FLORENCE (Reuters) - After 10 years of painstaking study and restoration that tested both cutting edge technology and human patience, one of the greatest masterpieces of the Italian Renaissance is returning to the public.
Raphael’s “Madonna of the Goldfinch” is a survivor.
The 107 cm by 77 cm (42 inches by 30 inches) oil-on-wood, showing the Madonna with two children caressing a goldfinch, has outlived everything from the collapse of a house in 1547 that shattered it to the ravages of time and the mistakes of past interventions.
The result of the restoration is stunning. Centuries of brown film and grime are gone. The Madonna’s cheeks are pink. Her robes are deep red and blue and one can almost hear the cascade of a stream in the background Tuscan countryside.
“This patient gave us the most shivers and the most sleepless nights,” said Marco Ciatti, head of the department of paintings at Florence’s Opificio Delle Pietre Dure, one of Italy’s most prestigious state-run art restoration labs.
“We spent two whole years studying it before deciding whether to go ahead because with the damage it suffered in the past — which was clearly visible in the x-rays — a restoration attempt could go wrong,” he said.
X-rays, CAT scans, reflective infra-red photography, lasers, men and women in white coats, microscopes, latex gloves — it sounds like the stuff of hospitals and in many ways it is.
But the Opificio is no ER. It has everything but the pressures of time. It is a place of slow healing.
“In the past we decided not to restore something because the risks of damaging or altering the original were too great,” said Ciatti, 53. “We see ourselves as a doctor who treats the patient as a whole rather than concentrating on a specific illness.”
Raphael, who lived from 1483 to 1520, painted the panel in about 1506 as a gift for the marriage of Lorenzo Nasi, a rich wool merchant.
Known in Italian as the “Madonna del Cardellino,” it shows the Virgin with two children symbolizing the young Christ and John the Baptist. The goldfinch is a symbol of Christ’s future passion because the bird feeds among thorns.
When the Nasi house collapsed in 1547, the work shattered into 17 pieces. Ridolfo di Ghirlandaio, a Raphael contemporary, used nails to join the pieces and paint to hide fractures.
It later became part of the collection of Florence’s powerful Medici family, who commissioned several interventions aimed primarily at covering traces of the fissures.
For the past 10 years, Patrizia Riitano, 52, has been living, breathing, dreaming and touching Raphael. It has been her right eye that has been scrutinizing him and her right hand that has been cleaning and retouching him.
“I am just a technician,” the chief restorer of the project said with humility. “But, yes, I think I probably know this painting almost better than Raphael. He looked at it, sure, but all these years I have been looking at it with a microscope.”

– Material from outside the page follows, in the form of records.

(* ===== verification/Load.v ===== *)
(** * Popularity, src/common/DecayCounter.*, the load vectors of mds/mdstypes.h and their use in MDBalancer.cc

    The counters that decay with time, the vectors of them that a directory
    fragment and an MDS carry, and how a hit, an import and an export change
    those of the ancestors.  [exp] is libm's and is a parameter; [DecayRate] is
    its [k]. *)

From Stdlib Require Import QArith Lqa.
From stdpp Require Import list.
From S2P Require Import Prelude Double HitCount.

(** ** Time *)

Record utime := MkTime { sec : Z; nsec : Z }.

(** [operator-=] *)
Definition utime_sub (l r : utime) : utime :=
  let s := u32 (sec l - sec r) in
  if nsec r <=? nsec l then MkTime s (u32 (nsec l - nsec r))
  else MkTime (u32 (s - 1)) (u32 (nsec l + (1000000000 - nsec r))).

Module Load.
Section load.
Context {D} `{Double D} (exp : D -> D).

Definition utime_double (t : utime) : D := (d_int (sec t) + d_int (nsec t) / d_int 1000000000)%D.

(** ** DecayCounter *)

Record decay_counter := MkDecay { val : D; delta : D; vel : D; last_decay : utime; rate : D }.

Definition new_decay (now : utime) : decay_counter :=
  MkDecay (d_int 0) (d_int 0) (d_int 0) now (d_int 0).

Definition decay (now : utime) (k : D) (c : decay_counter) : decay_counter :=
  let el := utime_sub now (last_decay c) in
  if 1 <=? sec el then
    let newval := ((val c + delta c) * exp (utime_double el * k))%D in
    let newval := if (newval <? d_ratio 1 100)%D then d_int 0 else newval in
    let vel' := (vel c + (newval - val c) * utime_double el)%D in
    MkDecay newval (d_int 0) (vel' * exp (utime_double el * k))%D now (rate c)
  else c.

Definition get (now : utime) (k : D) (c : decay_counter) : D * decay_counter :=
  let c := decay now k c in ((val c + delta c)%D, c).

Definition get_last (c : decay_counter) : D := val c.

Definition hit (now : utime) (k v : D) (c : decay_counter) : D * decay_counter :=
  let c := decay now k c in
  let c := MkDecay (val c) (delta c + v)%D (vel c) (last_decay c) (rate c) in
  ((val c + delta c)%D, c).
(** [remove_dentry] of a null dentry *)
Definition remove_null_dentry (dn : dentry) (d : cdir) (i : inode) : option (cdir * inode) :=
  assert! negb (client_leases dn);
  assert! negb (state_test d STATE_DNPINNEDFRAG) || negb (dn_pinned dn =? 0);
  let c := holds d in
  let head := last dn =? CEPH_NOSNAP in
  let dirty := dn_dirty dn in
  assert! negb dirty || (0 <? num_dirty c);
  let d := set_holds (MkContent (items_erase (items c) dn) (num_head_items c)
             (if head then num_head_null c - 1 else num_head_null c) (num_snap_items c)
             (if head then num_snap_null c else num_snap_null c - 1)
             (if dirty then num_dirty c - 1 else num_dirty c)
             (if dirty then List.filter (fun k => negb (bool_decide (k = dn_key dn))) (dirty_dentries c)
              else dirty_dentries c) (dirty_rstat_inodes c)) d in
  '(d, i) ← (if get_num_any d =? 0 then put PIN_CHILD d i else Some (d, i));
  assert! get_num_any d =? Z.of_nat (length (items (holds d)));
  Some (d, i).

Fixpoint remove_nulls (l : list dentry) (d : cdir) (i : inode) : option (cdir * inode) :=
  match l with
  | [] => Some (d, i)
  | dn :: l =>
      '(d, i) ← (if is_null (linkage dn) && negb (dn_is_projected dn)
                 then remove_null_dentry dn d i else Some (d, i));
      remove_nulls l d i
  end.

Definition remove_null_dentries (d : cdir) (i : inode) : option (cdir * inode) :=
  '(d, i) ← remove_nulls (items (holds d)) d i;
  assert! (num_snap_null (holds d) =? 0) && (num_head_null (holds d) =? 0) &&
          (get_num_any d =? Z.of_nat (length (items (holds d))));
  Some (d, i).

She lifted the painting out of a wooden box with the confidence of someone who has done it many times — like a mechanic changing a tire — but then gently positioned it at the center of an easel with the love of a mother adjusting her child’s scarf on a winter day.

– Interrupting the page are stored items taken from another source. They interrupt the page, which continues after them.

Lemma waits_for_any x : 0 < w_mask x < 2 ^ 64 -> waits_for WAIT_ANY_MASK x = true.
Proof.
  intros Hx. unfold waits_for, WAIT_ANY_MASK. change (u64 (-1)) with (Z.ones 64).
  rewrite Z.land_ones, Z.mod_small by lia. by rewrite (proj2 (Z.eqb_neq _ _)) by lia.
Qed.

Lemma left_any l : Forall (fun x => 0 < w_mask x < 2 ^ 64) l -> left_waiting WAIT_ANY_MASK l = [].
Proof.
  intros Hl. unfold left_waiting. induction Hl as [|x l Hx _ IH]; [done|]. cbn [List.filter].
  rewrite waits_for_any by done. done.
Qed.

(** What [finish_old_fragment] leaves of a fragment. *)
Definition thawed_state (replay : bool) d : Z :=
  if live replay d then Z.ldiff (state d) STATE_FROZENDIR else state d.
Definition corpse (replay : bool) d : cdir :=
  let c := holds d in
  set_state (clean_state (thawed_state replay d)) (set_replicas []
    (set_holds (MkContent [] 0 0 0 0 (num_dirty c) (dirty_dentries c) (dirty_rstat_inodes c))
      (set_waits (MkWaits [] []) (set_pinned (MkAuths 0 0 0) d)))).

(** A fragment whose dentries are gone, pinned as [prepare_old_fragment] does. *)
Record emptied (replay : bool) d : Prop := {
  em_items : items (holds d) = [];
  em_dnwait : waiting_on_dentry (waits_ d) = [];
  em_auths : pinned d = MkAuths (b2z (live replay d)) 0 0;
  em_frozen : is_frozen_dir d = live replay d;
  em_calm : calm d;
  em_waiters : waiters_ok d;
  em_replay : replay = true -> waiting (waits_ d) = [];
  em_replicas : is_auth d = false -> replicas d = []
}.

(** The contexts it hands on. *)
Definition woken (replay : bool) (ws : list context) d : list context :=
  if replay then ws else ws ++ taken WAIT_ANY_MASK (waiting (waits_ d)).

“To think of it, I have spent more time with him than with my daughter,” said Riitano, a 30-year veteran of restoration.
Earlier restorers covered cracks and painted outwards, painting over Raphael’s brushstrokes. She instead removed the coverings and painted inwards to reveal more Raphael.
She mostly stopped when she reached the original transparent varnish that Raphael put over the painting after he finished, so Riitano knew that everything below that was his. Some traces of time and travail were kept to maintain overall equilibrium.
“I wonder if he is satisfied. I hope so. Perhaps he’ll send me a message from the beyond, maybe an SMS,” she said.
Next month, the painting goes on display in Florence’s Palazzo Medici in an exhibition on the restoration. Then it will return to its long-time home in room 26 of the Uffizi Gallery.
“We will celebrate it like the return of our prodigal daughter,” said Antonio Natali, the head of the Uffizi.
While Riitano was the main restorer, the massive undertaking was a multi-disciplinary team effort involving about 50 people, including wood specialists and photography technicians.
Wood experts decided that large nails holding together parts of the painting should stay because removing them would do more harm than good and small, deteriorating nails should go.
“It was a very long process. We had to decide if to remove, what to remove, when to remove,” said Riitano.
Ciatti, the head of the paintings department, said that, as rewarding at the project was, the real joy was sharing innovative techniques and scientific discoveries.
“We are also a research and teaching center. Every restoration, whether the artist was a giant or not, is part of a greater effort to help future restorers. We publish everything we do,” he said.